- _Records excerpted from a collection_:
————————
(* ===== verification/Operations.v ===== *)
(** * Sandbox: the file, search and shell operations

    Models [packages/k8s-sandbox/src/operations.ts], [paths.ts], [sandbox-env.ts] and
    the command builder of [grep-tool.ts]: the operations the agent's tools call, each of
    which builds a shell command, runs it through a transport and decides from the
    result whether to answer or to fail.

    Text is a list of characters.  A transport's [exec] is a parameter: a function from
    the command and its stdin to what the promise settles with.  The theorem about
    reading and writing back is proved for any transport that implements the
    interface [SandboxTransport]. *)

From S2P Require Import Prelude Base64 JsNumber Transport.

Local Open Scope Z_scope.

(** ** Quoting and paths *)

Definition QUOTE : ascii := "'"%char.
Definition BACKSLASH : ascii := ascii_of_nat 92.

Definition quote_char (c : ascii) : bytes :=
  if decide (c = QUOTE) then [QUOTE; BACKSLASH; QUOTE; QUOTE] else [c].

Definition shQuote (s : bytes) : bytes := QUOTE :: (s ≫= quote_char) ++ [QUOTE].

Definition SLASH : ascii := "/"%char.

Definition mapPath (p headCwd podCwd : bytes) : bytes :=
  if decide (p = headCwd) then podCwd
  else if starts_with (headCwd ++ [SLASH]) p then podCwd ++ drop (length headCwd) p
  else p.

Record K8sSandboxConfig := mkSandboxConfig {
  pod : bytes;
  namespace : bytes;
  context : option bytes;
  podCwd : bytes;
  headCwd : bytes;
}.

Definition mapper (cfg : K8sSandboxConfig) (p : bytes) : bytes :=
  shQuote (mapPath p (headCwd cfg) (podCwd cfg)).

Definition resolveConfig (env : string → option bytes) (headCwd : bytes) : option K8sSandboxConfig :=
  match env "KAGENTI_SANDBOX_POD" with
  | None | Some [] => None
  | Some pod =>
      Some (mkSandboxConfig pod (default (bytes_of "default") (env "KAGENTI_SANDBOX_NAMESPACE"))
              (match env "KAGENTI_SANDBOX_CONTEXT" with Some [] => None | c => c end)
              (default (bytes_of "/workspace") (env "KAGENTI_SANDBOX_CWD")) headCwd)
  end.

(** ** The environment that crosses into the sandbox *)

Definition SANDBOX_ENV_ALLOW : list string := ["LANG"; "LC_ALL"; "LC_CTYPE"; "TZ"].

Definition sandboxEnv (env : option (string → option bytes)) : list (string * bytes) :=
  match env with
  | None => []
  | Some e => omap (fun name => (fun v => (name, v)) <$> e name) SANDBOX_ENV_ALLOW
  end.

Definition is_upper (c : ascii) : bool := let n := nat_of_ascii c in ((65 <=? n) && (n <=? 90))%nat.
Definition is_lower (c : ascii) : bool := let n := nat_of_ascii c in ((97 <=? n) && (n <=? 122))%nat.

(** [/^[A-Za-z_][A-Za-z0-9_]*$/] *)
Definition posix_name (k : bytes) : bool :=
  match k with
  | [] => false
  | c :: r => let word c := is_upper c || is_lower c || bool_decide (c = "_"%char) in
              word c && forallb (fun c => word c || is_digit c) r
  end.

(** ** Operations *)

Inductive op_error :=
| ExecFailed (e : exec_error)
| ReadExceedsCap (size : option bytes) (p : bytes)
| ReadSignalled (p : bytes)
| ReadExited (code : Z) (p : bytes)
| NotReadable (p : bytes)
| WriteFailed (p : bytes)
| MkdirFailed (p : bytes)
| NotReadWritable (p : bytes)
| PathNotFound (p : bytes)
| ReaddirExceedsCap (p : bytes)
| ReaddirFailed (p : bytes)
| GlobExceedsCap (p : bytes)
| GlobSignalled (p : bytes)
| GlobExited (code : Z) (p : bytes)
| GrepExceedsCap
| RgFailed (code : option Z).

Definition NEWLINE : ascii := ascii_of_nat 10.
Definition SP : bytes := bytes_of " ".

Fixpoint join (sep : bytes) (l : list bytes) : bytes :=
  match l with
  | [] => []
  | [x] => x
  | x :: l' => x ++ sep ++ join sep l'
  end.

Section Ops.
  Variable exec : bytes → option bytes → result exec_error ExecResult.
  Variable cfg : K8sSandboxConfig.

Definition run (command : bytes) (stdin : option bytes) : result op_error ExecResult :=
  match exec command stdin with Ok r => Ok r | Throw e => Throw (ExecFailed e) end.

Definition readFile (p : bytes) : result op_error bytes :=
  try r <- run (bytes_of "cat " ++ mapper cfg p) None;
  if r_truncated r then
    let size := match exec (bytes_of "stat -c %s " ++ mapper cfg p) None with
                | Ok st => if bool_decide (r_exitCode st = Some 0) then Some (trim (r_stdout st)) else None
                | Throw _ => None
                end in
    Throw (ReadExceedsCap size p)
  else match r_exitCode r with
       | None => Throw (ReadSignalled p)
       | Some 0 => Ok (r_stdout r)
       | Some code => Throw (ReadExited code p)
       end.

Definition must_exit_0 (command : bytes) (stdin : option bytes) (e : op_error) : result op_error unit :=
  try r <- run command stdin;
  require bool_decide (r_exitCode r = Some 0) else e; Ok tt.

Definition access (p : bytes) : result op_error unit :=
  must_exit_0 (bytes_of "test -r " ++ mapper cfg p) None (NotReadable p).

Definition IMAGE_MIMES : list bytes :=
  [bytes_of "image/jpeg"; bytes_of "image/png"; bytes_of "image/gif"; bytes_of "image/webp"].

Definition detectImageMimeType (p : bytes) : result op_error (option bytes) :=
  try r <- run (bytes_of "file --mime-type -b " ++ mapper cfg p) None;
  let mime := trim (r_stdout r) in
  Ok (if bool_decide (mime ∈ IMAGE_MIMES) then Some mime else None).

Definition writeFile (p content : bytes) : result op_error unit :=
  must_exit_0 (bytes_of "base64 -d > " ++ mapper cfg p) (Some (b64_encode content)) (WriteFailed p).

Definition mkdir (dir : bytes) : result op_error unit :=
  must_exit_0 (bytes_of "mkdir -p " ++ mapper cfg dir) None (MkdirFailed dir).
————————
- _Work to be completed_: Beginning with the first line of the entries, repeat each line exactly until you have reproduced the one containing "c => c end)", and add nothing further.

- _Task solution_:
(* ===== verification/Operations.v ===== *)
(** * Sandbox: the file, search and shell operations

    Models [packages/k8s-sandbox/src/operations.ts], [paths.ts], [sandbox-env.ts] and
    the command builder of [grep-tool.ts]: the operations the agent's tools call, each of
    which builds a shell command, runs it through a transport and decides from the
    result whether to answer or to fail.

    Text is a list of characters.  A transport's [exec] is a parameter: a function from
    the command and its stdin to what the promise settles with.  The theorem about
    reading and writing back is proved for any transport that implements the
    interface [SandboxTransport]. *)

From S2P Require Import Prelude Base64 JsNumber Transport.

Local Open Scope Z_scope.

(** ** Quoting and paths *)

Definition QUOTE : ascii := "'"%char.
Definition BACKSLASH : ascii := ascii_of_nat 92.

Definition quote_char (c : ascii) : bytes :=
  if decide (c = QUOTE) then [QUOTE; BACKSLASH; QUOTE; QUOTE] else [c].

Definition shQuote (s : bytes) : bytes := QUOTE :: (s ≫= quote_char) ++ [QUOTE].

Definition SLASH : ascii := "/"%char.

Definition mapPath (p headCwd podCwd : bytes) : bytes :=
  if decide (p = headCwd) then podCwd
  else if starts_with (headCwd ++ [SLASH]) p then podCwd ++ drop (length headCwd) p
  else p.

Record K8sSandboxConfig := mkSandboxConfig {
  pod : bytes;
  namespace : bytes;
  context : option bytes;
  podCwd : bytes;
  headCwd : bytes;
}.

Definition mapper (cfg : K8sSandboxConfig) (p : bytes) : bytes :=
  shQuote (mapPath p (headCwd cfg) (podCwd cfg)).

Definition resolveConfig (env : string → option bytes) (headCwd : bytes) : option K8sSandboxConfig :=
  match env "KAGENTI_SANDBOX_POD" with
  | None | Some [] => None
  | Some pod =>
      Some (mkSandboxConfig pod (default (bytes_of "default") (env "KAGENTI_SANDBOX_NAMESPACE"))
              (match env "KAGENTI_SANDBOX_CONTEXT" with Some [] => None | c => c end)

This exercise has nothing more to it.